● BRIEF: All lines in the material below that hold "MkPkt" should be found and copied.

● PROVIDED DATA:
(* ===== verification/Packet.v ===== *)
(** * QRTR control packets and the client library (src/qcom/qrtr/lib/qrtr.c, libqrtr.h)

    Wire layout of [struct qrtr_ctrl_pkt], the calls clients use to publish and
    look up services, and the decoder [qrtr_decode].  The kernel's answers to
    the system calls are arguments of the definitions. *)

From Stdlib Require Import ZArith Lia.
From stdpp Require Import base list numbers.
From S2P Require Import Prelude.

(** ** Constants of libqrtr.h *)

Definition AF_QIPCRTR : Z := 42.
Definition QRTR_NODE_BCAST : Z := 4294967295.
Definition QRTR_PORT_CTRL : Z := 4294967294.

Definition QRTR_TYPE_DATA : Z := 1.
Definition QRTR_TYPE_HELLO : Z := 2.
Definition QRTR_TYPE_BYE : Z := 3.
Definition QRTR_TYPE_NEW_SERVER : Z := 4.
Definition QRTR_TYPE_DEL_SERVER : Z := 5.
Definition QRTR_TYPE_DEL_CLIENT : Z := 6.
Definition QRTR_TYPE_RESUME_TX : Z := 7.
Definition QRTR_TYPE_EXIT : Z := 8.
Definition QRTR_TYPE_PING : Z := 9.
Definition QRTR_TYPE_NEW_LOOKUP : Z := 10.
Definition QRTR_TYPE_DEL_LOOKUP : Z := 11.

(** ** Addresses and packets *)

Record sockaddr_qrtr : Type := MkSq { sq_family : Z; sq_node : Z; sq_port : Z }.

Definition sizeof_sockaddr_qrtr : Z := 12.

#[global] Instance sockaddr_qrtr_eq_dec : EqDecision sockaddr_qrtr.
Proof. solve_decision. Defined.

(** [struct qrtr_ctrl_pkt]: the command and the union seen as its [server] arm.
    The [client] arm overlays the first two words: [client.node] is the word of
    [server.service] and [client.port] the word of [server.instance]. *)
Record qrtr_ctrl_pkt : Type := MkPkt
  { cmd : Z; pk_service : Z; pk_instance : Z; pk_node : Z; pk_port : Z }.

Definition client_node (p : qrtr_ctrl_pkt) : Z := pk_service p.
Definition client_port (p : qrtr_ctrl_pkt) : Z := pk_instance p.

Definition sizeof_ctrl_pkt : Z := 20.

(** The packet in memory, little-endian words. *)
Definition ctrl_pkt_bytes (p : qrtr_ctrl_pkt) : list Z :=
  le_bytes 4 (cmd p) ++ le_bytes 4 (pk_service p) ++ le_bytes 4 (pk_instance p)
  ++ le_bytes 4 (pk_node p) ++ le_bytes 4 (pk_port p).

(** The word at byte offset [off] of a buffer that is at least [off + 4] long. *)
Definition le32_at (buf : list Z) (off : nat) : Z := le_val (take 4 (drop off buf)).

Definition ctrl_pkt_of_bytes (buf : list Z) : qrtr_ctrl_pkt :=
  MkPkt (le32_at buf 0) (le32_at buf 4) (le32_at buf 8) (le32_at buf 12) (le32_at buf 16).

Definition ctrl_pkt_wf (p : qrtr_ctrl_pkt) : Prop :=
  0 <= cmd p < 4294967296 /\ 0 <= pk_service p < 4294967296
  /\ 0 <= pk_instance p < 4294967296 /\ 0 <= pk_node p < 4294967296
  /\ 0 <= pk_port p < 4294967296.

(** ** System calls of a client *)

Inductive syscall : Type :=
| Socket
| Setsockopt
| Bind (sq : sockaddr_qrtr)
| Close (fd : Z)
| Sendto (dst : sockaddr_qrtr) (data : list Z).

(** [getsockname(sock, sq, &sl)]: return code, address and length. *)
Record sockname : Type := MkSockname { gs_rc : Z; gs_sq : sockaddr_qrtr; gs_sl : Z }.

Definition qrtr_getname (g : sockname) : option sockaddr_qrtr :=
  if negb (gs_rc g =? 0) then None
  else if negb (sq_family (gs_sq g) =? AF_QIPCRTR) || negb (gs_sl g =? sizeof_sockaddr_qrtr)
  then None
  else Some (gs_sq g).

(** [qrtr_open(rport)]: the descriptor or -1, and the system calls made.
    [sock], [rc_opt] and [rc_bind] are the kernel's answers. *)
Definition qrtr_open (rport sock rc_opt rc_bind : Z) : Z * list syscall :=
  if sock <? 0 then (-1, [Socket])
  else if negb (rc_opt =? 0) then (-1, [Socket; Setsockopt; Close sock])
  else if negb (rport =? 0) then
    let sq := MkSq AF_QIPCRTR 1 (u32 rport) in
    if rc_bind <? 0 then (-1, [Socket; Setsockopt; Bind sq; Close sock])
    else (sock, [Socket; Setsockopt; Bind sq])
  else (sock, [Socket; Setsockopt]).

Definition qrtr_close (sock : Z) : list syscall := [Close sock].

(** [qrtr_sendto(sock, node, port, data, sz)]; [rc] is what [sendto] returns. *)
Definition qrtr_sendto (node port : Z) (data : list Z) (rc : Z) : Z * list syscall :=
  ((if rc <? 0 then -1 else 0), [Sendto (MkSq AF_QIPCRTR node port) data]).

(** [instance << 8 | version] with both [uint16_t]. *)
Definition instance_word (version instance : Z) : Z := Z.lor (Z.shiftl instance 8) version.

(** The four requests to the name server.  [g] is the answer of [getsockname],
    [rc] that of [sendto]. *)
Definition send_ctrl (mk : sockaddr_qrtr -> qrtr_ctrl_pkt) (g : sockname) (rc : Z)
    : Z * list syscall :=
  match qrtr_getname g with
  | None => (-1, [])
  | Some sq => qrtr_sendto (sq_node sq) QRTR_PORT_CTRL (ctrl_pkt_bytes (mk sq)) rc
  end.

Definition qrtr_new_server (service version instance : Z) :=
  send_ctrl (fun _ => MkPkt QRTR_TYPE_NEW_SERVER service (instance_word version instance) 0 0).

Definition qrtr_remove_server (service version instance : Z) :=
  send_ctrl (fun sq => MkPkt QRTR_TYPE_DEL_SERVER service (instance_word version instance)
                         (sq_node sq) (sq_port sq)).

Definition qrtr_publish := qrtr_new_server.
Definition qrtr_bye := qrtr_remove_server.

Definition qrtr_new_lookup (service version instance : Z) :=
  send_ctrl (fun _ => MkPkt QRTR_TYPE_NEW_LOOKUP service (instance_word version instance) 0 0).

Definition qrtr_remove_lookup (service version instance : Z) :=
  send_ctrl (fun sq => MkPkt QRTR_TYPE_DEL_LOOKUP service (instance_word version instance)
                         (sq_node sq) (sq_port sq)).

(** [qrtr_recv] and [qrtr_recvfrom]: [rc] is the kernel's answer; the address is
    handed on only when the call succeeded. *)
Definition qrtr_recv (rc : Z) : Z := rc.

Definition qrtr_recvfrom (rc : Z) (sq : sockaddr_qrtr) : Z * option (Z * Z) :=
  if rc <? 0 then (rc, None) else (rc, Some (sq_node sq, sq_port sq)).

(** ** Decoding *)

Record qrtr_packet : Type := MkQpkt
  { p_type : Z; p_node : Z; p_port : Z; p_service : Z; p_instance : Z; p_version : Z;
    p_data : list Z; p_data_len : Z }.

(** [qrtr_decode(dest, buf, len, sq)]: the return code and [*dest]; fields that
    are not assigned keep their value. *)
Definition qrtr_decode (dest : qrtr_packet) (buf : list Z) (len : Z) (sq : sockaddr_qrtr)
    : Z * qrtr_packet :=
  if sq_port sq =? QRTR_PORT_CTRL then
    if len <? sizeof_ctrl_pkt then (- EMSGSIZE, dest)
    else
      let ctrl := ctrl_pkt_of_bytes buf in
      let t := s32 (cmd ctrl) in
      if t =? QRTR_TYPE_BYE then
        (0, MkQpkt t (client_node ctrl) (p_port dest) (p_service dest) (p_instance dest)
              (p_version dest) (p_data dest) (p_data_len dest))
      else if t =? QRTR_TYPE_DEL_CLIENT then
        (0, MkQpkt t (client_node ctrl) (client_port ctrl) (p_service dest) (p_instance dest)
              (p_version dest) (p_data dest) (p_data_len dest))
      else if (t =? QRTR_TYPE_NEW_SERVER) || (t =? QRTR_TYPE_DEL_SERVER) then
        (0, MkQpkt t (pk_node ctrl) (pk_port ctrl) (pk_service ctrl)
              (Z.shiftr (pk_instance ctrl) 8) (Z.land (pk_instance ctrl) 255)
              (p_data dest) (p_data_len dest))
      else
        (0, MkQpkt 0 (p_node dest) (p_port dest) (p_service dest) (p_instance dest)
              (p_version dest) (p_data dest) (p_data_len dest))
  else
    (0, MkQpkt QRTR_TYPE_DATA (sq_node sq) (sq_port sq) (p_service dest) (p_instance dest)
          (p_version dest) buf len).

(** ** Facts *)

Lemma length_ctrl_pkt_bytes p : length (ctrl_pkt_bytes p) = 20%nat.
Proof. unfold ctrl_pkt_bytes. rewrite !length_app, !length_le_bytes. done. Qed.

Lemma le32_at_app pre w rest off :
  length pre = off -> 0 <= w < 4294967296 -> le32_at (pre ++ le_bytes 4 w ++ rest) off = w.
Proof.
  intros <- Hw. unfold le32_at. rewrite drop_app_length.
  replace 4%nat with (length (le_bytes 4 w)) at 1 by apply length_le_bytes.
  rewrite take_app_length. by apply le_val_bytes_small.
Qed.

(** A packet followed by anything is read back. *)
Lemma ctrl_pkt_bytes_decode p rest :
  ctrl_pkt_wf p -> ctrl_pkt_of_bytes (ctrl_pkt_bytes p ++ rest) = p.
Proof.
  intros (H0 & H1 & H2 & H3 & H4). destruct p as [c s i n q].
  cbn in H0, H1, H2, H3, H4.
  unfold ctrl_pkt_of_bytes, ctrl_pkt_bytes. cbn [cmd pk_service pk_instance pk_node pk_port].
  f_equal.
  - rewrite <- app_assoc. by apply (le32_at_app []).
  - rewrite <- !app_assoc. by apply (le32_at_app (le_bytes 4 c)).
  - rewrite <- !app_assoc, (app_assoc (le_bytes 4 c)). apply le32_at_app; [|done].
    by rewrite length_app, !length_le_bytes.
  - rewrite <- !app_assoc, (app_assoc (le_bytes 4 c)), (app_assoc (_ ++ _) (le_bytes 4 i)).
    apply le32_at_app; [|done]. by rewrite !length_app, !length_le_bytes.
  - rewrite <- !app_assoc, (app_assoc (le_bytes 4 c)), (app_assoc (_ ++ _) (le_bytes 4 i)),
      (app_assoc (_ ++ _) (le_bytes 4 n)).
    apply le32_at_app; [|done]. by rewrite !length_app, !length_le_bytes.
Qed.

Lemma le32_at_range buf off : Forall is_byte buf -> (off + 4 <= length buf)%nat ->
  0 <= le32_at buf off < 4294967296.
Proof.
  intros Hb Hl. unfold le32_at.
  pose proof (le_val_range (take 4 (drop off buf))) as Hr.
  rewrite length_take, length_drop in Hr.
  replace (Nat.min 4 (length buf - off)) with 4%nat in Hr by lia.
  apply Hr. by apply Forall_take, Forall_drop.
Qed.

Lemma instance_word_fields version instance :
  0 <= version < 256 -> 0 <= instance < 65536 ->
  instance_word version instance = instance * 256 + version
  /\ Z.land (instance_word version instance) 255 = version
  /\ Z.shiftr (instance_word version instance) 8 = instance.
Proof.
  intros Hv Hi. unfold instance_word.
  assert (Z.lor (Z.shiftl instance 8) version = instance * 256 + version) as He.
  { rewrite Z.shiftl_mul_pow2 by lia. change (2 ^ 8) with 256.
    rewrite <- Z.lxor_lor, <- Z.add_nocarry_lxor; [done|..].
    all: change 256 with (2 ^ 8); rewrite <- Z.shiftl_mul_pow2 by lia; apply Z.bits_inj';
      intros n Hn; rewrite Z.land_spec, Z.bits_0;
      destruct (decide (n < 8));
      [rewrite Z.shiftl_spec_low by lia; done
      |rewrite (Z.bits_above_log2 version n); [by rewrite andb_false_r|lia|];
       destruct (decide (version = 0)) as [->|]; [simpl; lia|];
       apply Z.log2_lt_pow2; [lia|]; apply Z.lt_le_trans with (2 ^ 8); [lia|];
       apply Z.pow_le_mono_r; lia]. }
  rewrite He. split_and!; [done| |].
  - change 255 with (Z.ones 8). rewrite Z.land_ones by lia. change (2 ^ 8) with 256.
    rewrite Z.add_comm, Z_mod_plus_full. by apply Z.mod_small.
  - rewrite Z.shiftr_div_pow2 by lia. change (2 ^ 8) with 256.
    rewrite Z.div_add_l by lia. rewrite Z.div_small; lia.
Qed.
--
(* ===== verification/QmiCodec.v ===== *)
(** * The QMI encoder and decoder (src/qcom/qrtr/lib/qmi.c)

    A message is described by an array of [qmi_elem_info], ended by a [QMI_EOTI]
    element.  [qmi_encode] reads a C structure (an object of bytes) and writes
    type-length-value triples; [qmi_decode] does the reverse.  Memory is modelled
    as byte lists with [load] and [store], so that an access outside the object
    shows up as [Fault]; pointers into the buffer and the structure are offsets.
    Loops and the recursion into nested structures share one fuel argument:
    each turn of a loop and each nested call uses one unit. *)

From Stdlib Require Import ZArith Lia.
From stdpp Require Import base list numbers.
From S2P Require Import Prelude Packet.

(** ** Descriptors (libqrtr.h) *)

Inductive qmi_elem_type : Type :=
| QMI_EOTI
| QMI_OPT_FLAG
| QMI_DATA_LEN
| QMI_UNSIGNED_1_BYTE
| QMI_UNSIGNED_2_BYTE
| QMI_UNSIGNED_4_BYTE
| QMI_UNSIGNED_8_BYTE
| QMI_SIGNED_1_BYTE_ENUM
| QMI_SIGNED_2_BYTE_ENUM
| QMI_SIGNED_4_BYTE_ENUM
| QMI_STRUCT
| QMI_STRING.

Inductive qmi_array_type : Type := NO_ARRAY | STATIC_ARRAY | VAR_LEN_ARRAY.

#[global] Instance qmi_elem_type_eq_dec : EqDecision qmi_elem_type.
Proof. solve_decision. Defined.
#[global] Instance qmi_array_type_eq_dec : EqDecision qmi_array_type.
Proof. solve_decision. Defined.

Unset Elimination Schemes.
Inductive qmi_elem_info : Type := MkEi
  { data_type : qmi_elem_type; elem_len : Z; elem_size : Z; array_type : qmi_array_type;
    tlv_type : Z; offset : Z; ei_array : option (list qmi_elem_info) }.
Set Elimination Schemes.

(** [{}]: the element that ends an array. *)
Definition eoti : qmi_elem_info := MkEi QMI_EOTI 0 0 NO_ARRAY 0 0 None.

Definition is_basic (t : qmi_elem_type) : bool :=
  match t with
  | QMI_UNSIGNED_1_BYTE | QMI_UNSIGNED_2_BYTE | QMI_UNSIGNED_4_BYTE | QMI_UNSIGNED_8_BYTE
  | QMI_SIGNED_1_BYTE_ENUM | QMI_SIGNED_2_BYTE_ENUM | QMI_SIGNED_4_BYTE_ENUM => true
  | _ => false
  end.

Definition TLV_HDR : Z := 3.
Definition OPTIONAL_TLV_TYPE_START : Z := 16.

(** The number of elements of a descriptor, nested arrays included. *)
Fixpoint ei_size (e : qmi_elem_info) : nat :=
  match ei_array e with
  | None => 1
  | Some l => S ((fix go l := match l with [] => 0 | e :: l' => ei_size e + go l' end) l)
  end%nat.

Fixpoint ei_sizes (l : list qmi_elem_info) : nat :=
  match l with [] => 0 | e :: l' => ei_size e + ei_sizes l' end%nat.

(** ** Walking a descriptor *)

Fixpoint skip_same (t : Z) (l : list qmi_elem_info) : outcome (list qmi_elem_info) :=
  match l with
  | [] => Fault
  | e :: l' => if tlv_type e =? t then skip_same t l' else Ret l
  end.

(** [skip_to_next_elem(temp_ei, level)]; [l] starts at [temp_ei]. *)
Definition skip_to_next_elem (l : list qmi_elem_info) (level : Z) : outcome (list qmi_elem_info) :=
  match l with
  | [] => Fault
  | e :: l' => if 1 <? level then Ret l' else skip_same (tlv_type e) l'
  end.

● SOLUTION TO THE PROBLEM:
Record qrtr_ctrl_pkt : Type := MkPkt
  MkPkt (le32_at buf 0) (le32_at buf 4) (le32_at buf 8) (le32_at buf 12) (le32_at buf 16).
  send_ctrl (fun _ => MkPkt QRTR_TYPE_NEW_SERVER service (instance_word version instance) 0 0).
  send_ctrl (fun sq => MkPkt QRTR_TYPE_DEL_SERVER service (instance_word version instance)
  send_ctrl (fun _ => MkPkt QRTR_TYPE_NEW_LOOKUP service (instance_word version instance) 0 0).
  send_ctrl (fun sq => MkPkt QRTR_TYPE_DEL_LOOKUP service (instance_word version instance)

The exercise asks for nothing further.